(* ===== verification/StreamWrite.v ===== *)
(** * core/stream: writing a stream

    The level builder of [Write]'s serial path: each level holds the node it is
    filling, a finished node becomes an entry one level up, and [finish] closes the
    levels bottom up. A program over the chunk store; the theorem is the
    round trip with the reader of [Stream]. *)

From S2P Require Import Prelude GoStd Wire Hash ChunkStore Prog Stream.
From S2P Require Boundary Cdc.

Section Writing.
Context `{Hasher}.

Record level := mkLevel {
  lsplit : Boundary.Splitter; lentries : list entry; ltotal : Z; lfirst : entry }.

Definition zero_entry : entry := mkEntry zero_hash 0.
Definition newLevel (rule : Boundary.Rule) (lv : Z) : level :=
  mkLevel (Boundary.newSplitter rule lv) [] 0 zero_entry.

Definition DeeperThan : error := EMsg "stream: deeper than 63 levels".

(** [emit(lv)], with [up] the call of [add] one level up. *)
Definition emitWith (up : list level -> entry -> prog (list level)) (lv : nat) (levels : list level) : prog (list level) :=
  match levels !! (lv - 1)%nat with
  | None => pFail (EMsg "index out of range")
  | Some l =>
      h ← pPut (encodeIndex (Z.of_nat lv) (lentries l));
      let size := foldl (fun t e => u64 (t + size e)) 0 (lentries l) in
      let levels := <[(lv - 1)%nat := mkLevel (lsplit l) [] (ltotal l) (lfirst l)]> levels in
      up levels (mkEntry h size)
  end.

(** [add(lv, e)]; each call emits at most one node, into the level above, and no
    level is above [maxDepth], so [maxDepth + 1] calls are enough from level 1. *)
Fixpoint add (fuel : nat) (rule : Boundary.Rule) (lv : nat) (levels : list level) (e : entry) : prog (list level) :=
  if maxDepth <? Z.of_nat lv then pFail DeeperThan
  else match fuel with
  | O => pFail (EMsg "no fuel")
  | S fuel =>
      let levels := if (length levels <? lv)%nat then levels ++ [newLevel rule (Z.of_nat lv)] else levels in
      match levels !! (lv - 1)%nat with
      | None => pFail (EMsg "index out of range")
      | Some l =>
          let first := if ltotal l =? 0 then e else lfirst l in
          let '(full, split) := Boundary.Append (lsplit l) (child e) (entrySize e) in
          let levels := <[(lv - 1)%nat := mkLevel split (lentries l ++ [e]) (ltotal l + 1) first]> levels in
          if full then emitWith (add fuel rule (S lv)) lv levels else mret levels
      end
  end.

Definition addFuel : nat := 64.
Definition emit (rule : Boundary.Rule) (lv : nat) (levels : list level) : prog (list level) :=
  emitWith (add addFuel rule (S lv)) lv levels.

Fixpoint finishLoop (fuel : nat) (rule : Boundary.Rule) (lv : nat) (levels : list level) : prog Ref :=
  match fuel with
  | O => pFail (EMsg "no fuel")
  | S fuel =>
      match levels !! (lv - 1)%nat with
      | None => pFail (EMsg "index out of range")
      | Some l =>
          if ltotal l =? 1 then mret (mkRef (child (lfirst l)) (size (lfirst l)) (Z.of_nat (lv - 1)))
          else
            levels ← (if (length (lentries l) =? 0)%nat then mret levels else emit rule lv levels);
            finishLoop fuel rule (S lv) levels
      end
  end.

Definition finish (rule : Boundary.Rule) (levels : list level) : prog Ref :=
  match levels with
  | [] => h ← pPut []; mret (mkRef h 0 0)
  | _ => finishLoop addFuel rule 1 levels
  end.
Lemma Get_ok rd m es k :
  map_ok rd m es ->
  Get rd m k = match klookup key k es with
               | None => Ok None
               | Some e => match materialize rd m (val e) with Ok b => Ok (Some b) | Err e => Err e end
               end.
Proof.
  intros (_ & n & Htop & Hroot & Hok & <- & _). unfold Get, find.
  rewrite interp_bind by auto with reads. rewrite (interp_read rd m n Htop Hroot), Hroot.
  rewrite (findLoop_ok rd m n Htop Hroot (level n)) by done. by destruct (klookup key k _).
Qed.

(** [Get] is lookup: on a map whose tree reads as the sorted entries [es], whatever its
    height, [Get] of any key returns the value of the entry with that key, read
    through its stream if it is long, and "absent" when no entry has the key. *)
Theorem get_is_lookup rd m es k :
  map_ok rd m es ->
  Get rd m k = match klookup key k es with
               | None => Ok None
               | Some e => match materialize rd m (val e) with Ok b => Ok (Some b) | Err e => Err e end
               end.
Proof. apply Get_ok. Qed.

(** *** Ranges *)

Definition below (hi : option bytes) (e : entry) : bool :=
  match hi with Some h => bltb (key e) h | None => true end.

Definition in_range (lo : bytes) (hi : option bytes) (e : entry) : bool := negb (bltb (key e) lo) && below hi e.

(** An entry as a client sees it. *)
Definition item (rd : creader) (m : Map) (e : entry) : res (bytes * bytes) :=
  match materialize rd m (val e) with Ok v => Ok (key e, v) | Err x => Err x end.

Lemma leavesN_0 rd limit es : leavesN rd limit 0 es = es.
Proof. unfold leavesN. induction es as [|e es IH]; [done|]. simpl in *. by rewrite IH. Qed.

Lemma filter_none {A} (f : A -> bool) l : Forall (fun x => f x = false) l -> List.filter f l = [].
Proof. induction 1 as [|x l Hx _ IH]; [done|]. simpl. by rewrite Hx. Qed.

Lemma filter_all {A} (f : A -> bool) l : Forall (fun x => f x = true) l -> List.filter f l = l.
Proof. induction 1 as [|x l Hx _ IH]; [done|]. simpl. by rewrite Hx, IH. Qed.

Lemma nextAll_ok rd m n fuel : top m = Some n -> readN rd (InlineLimit (cfg m)) (root m) = Ok n ->
  forall c ub, curOk rd m 0 c -> ksorted key (rem rd m c) -> (length (rem rd m c) < fuel)%nat ->
  nextAll fuel rd m (mkIter c ub) = res_map (item rd m) (List.filter (below ub) (rem rd m c)).
Proof.
  intros Htop Hroot. induction fuel as [|fuel IH]; intros c ub Hc Hs Hf; [lia|]. cbn [nextAll]. unfold Next. cbn [itc].
  pose proof (valid_rem rd m 0 c Hc) as Hv. destruct (valid c) eqn:Ev; cbn [negb]; [|by rewrite Hv].
  destruct Hv as (e & es & Hr & Hcur). rewrite Hcur. cbn [hi].
  rewrite Hr in *. apply ksorted_cons in Hs as [Hes Hs]. cbn [List.filter].
  assert ((match ub with Some h => negb (bltb (key e) h) | None => false end) = negb (below ub e)) as ->
    by (by destruct ub).
  destruct (below ub e) eqn:Eb; cbn [negb].
  - cbn [res_map]. unfold item at 1. destruct (materialize rd m (val e)) as [v|]; [|done].
    destruct (advance_ok rd m n Htop Hroot c 0 Hc) as (c' & -> & Hc' & Hrem & _). rewrite Hr in Hrem. cbn [tail] in Hrem.
    rewrite IH; rewrite ?Hrem; [|done|done|simpl in Hf; lia].
    by destruct (res_map (item rd m) (List.filter (below ub) es)).
  - rewrite filter_none; [done|]. eapply Forall_impl; [exact Hes|]. simpl. intros x Hx. destruct ub as [h|]; [|done]. simpl in *.
    destruct (bltb_spec (key x) h) as [Hlt|]; [|done]. destruct (bltb_spec (key e) h) as [|Hn]; [done|]. destruct Hn. border.
Qed.

Lemma IterRange_ok rd m es lo hi : map_ok rd m es ->
  exists c pre, interp rd (IterRange m lo hi) = Ok (mkIter c hi) /\ curOk rd m 0 c /\ es = pre ++ rem rd m c /\
    Forall (fun e => key e <b lo) pre /\ Forall (fun e => lo <=b key e) (rem rd m c).
Proof.
  intros Hm. destruct (seek_ok rd m es 0 lo Hm ltac:(lia)) as (c & Hseek & [Hc (f & ps & pre & -> & Hi & Hend & Hne & Hes & Hpre & Hab)] & _).
  destruct Hm as (_ & n & Htop & Hroot & _). unfold IterRange. rewrite interp_bind by auto with reads. rewrite Hseek.
  cbv iota beta zeta. destruct Hc as [?|[Hok Hrest]]; [congruence|]. pose proof Hok as (Hl & Hf & Hs). rewrite leavesN_0 in Hs.
  destruct (search_spec (fn f) lo Hs) as (es1 & es2 & Ees & Esr & H1 & H2). rewrite Esr.
  set (T := concat (map (kids rd (InlineLimit (cfg m))) (tail (rem rd m ps)))).
  assert (Forall (fun e => lo <=b key e) T) as HT by (rewrite <-leavesN_kids, leavesN_0 in Hab; exact Hab).
  assert (es = (pre ++ es1) ++ es2 ++ T) as Hes2.
  { rewrite Hes, leavesN_0. simpl. rewrite Hend, Hi, drop_0, Ees, <-!app_assoc. done. }
  assert (Forall (fun e => key e <b lo) (pre ++ es1)) as Hpre' by (by apply Forall_app).
  assert (forall i, (i < length (entries (fn f)))%nat -> curOk rd m 0 (mkFrame (fn f) i (fend f) :: ps)) as Hcok.
  { intros i Hlt. right. split; [done|]. destruct ps; [by left|]. destruct Hrest as (_ & ? & ?). by split_and!. }
  destruct es2 as [|e es2].
  - rewrite app_nil_r in Ees. rewrite Ees, Nat.eqb_refl.
    destruct (decide (es1 = [])) as [->|Hn1].
    + simpl. exists (mkFrame (fn f) 0 (fend f) :: ps), pre. split; [done|].
      assert (ps = []) as ->. { destruct ps; [done|]. by destruct Hne. }
      split_and!; try done; [|rewrite app_nil_r in Hes2|]; simpl; rewrite Hend, Ees; simpl; [|done|constructor].
      right. split; [done|]. by right.
    + rewrite (proj2 (Nat.ltb_lt _ _)) by (destruct es1; simpl; [done|lia]). cbn [andb].
      destruct (advance_ok rd m n Htop Hroot _ 0 (Hcok (length es1 - 1)%nat ltac:(rewrite Ees; destruct es1; simpl; [done|lia])))
        as (c' & Hadv & Hc' & Hrem & _).
      rewrite interp_bind by auto with reads. rewrite Hadv. exists c', (pre ++ es1).
      assert (rem rd m c' = T) as Hr.
      { rewrite Hrem. simpl. rewrite Hend, Ees. destruct (drop_lt es1 (length es1 - 1)) as (x & _ & ->);
          [destruct es1; simpl; [done|lia]|]. simpl. rewrite drop_ge by lia. done. }
      rewrite Hr. by split_and!.
  - rewrite Ees, length_app, (proj2 (Nat.eqb_neq _ _)) by (simpl; lia). cbn [andb].
    exists (mkFrame (fn f) (length es1) (fend f) :: ps), (pre ++ es1).
    assert (rem rd m (mkFrame (fn f) (length es1) (fend f) :: ps) = (e :: es2) ++ T) as ->.
    { simpl. rewrite Hend, Ees, drop_app_length. done. }
    split_and!; try done; [apply Hcok; rewrite Ees, length_app; simpl; lia|by apply Forall_app].
Qed.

To do
Give the lines of the material above again, exactly, from its first line through the line that contains "levels bottom up." and no further.

Completed exercise
(* ===== verification/StreamWrite.v ===== *)
(** * core/stream: writing a stream

    The level builder of [Write]'s serial path: each level holds the node it is
    filling, a finished node becomes an entry one level up, and [finish] closes the
    levels bottom up. A program over the chunk store; the theorem is the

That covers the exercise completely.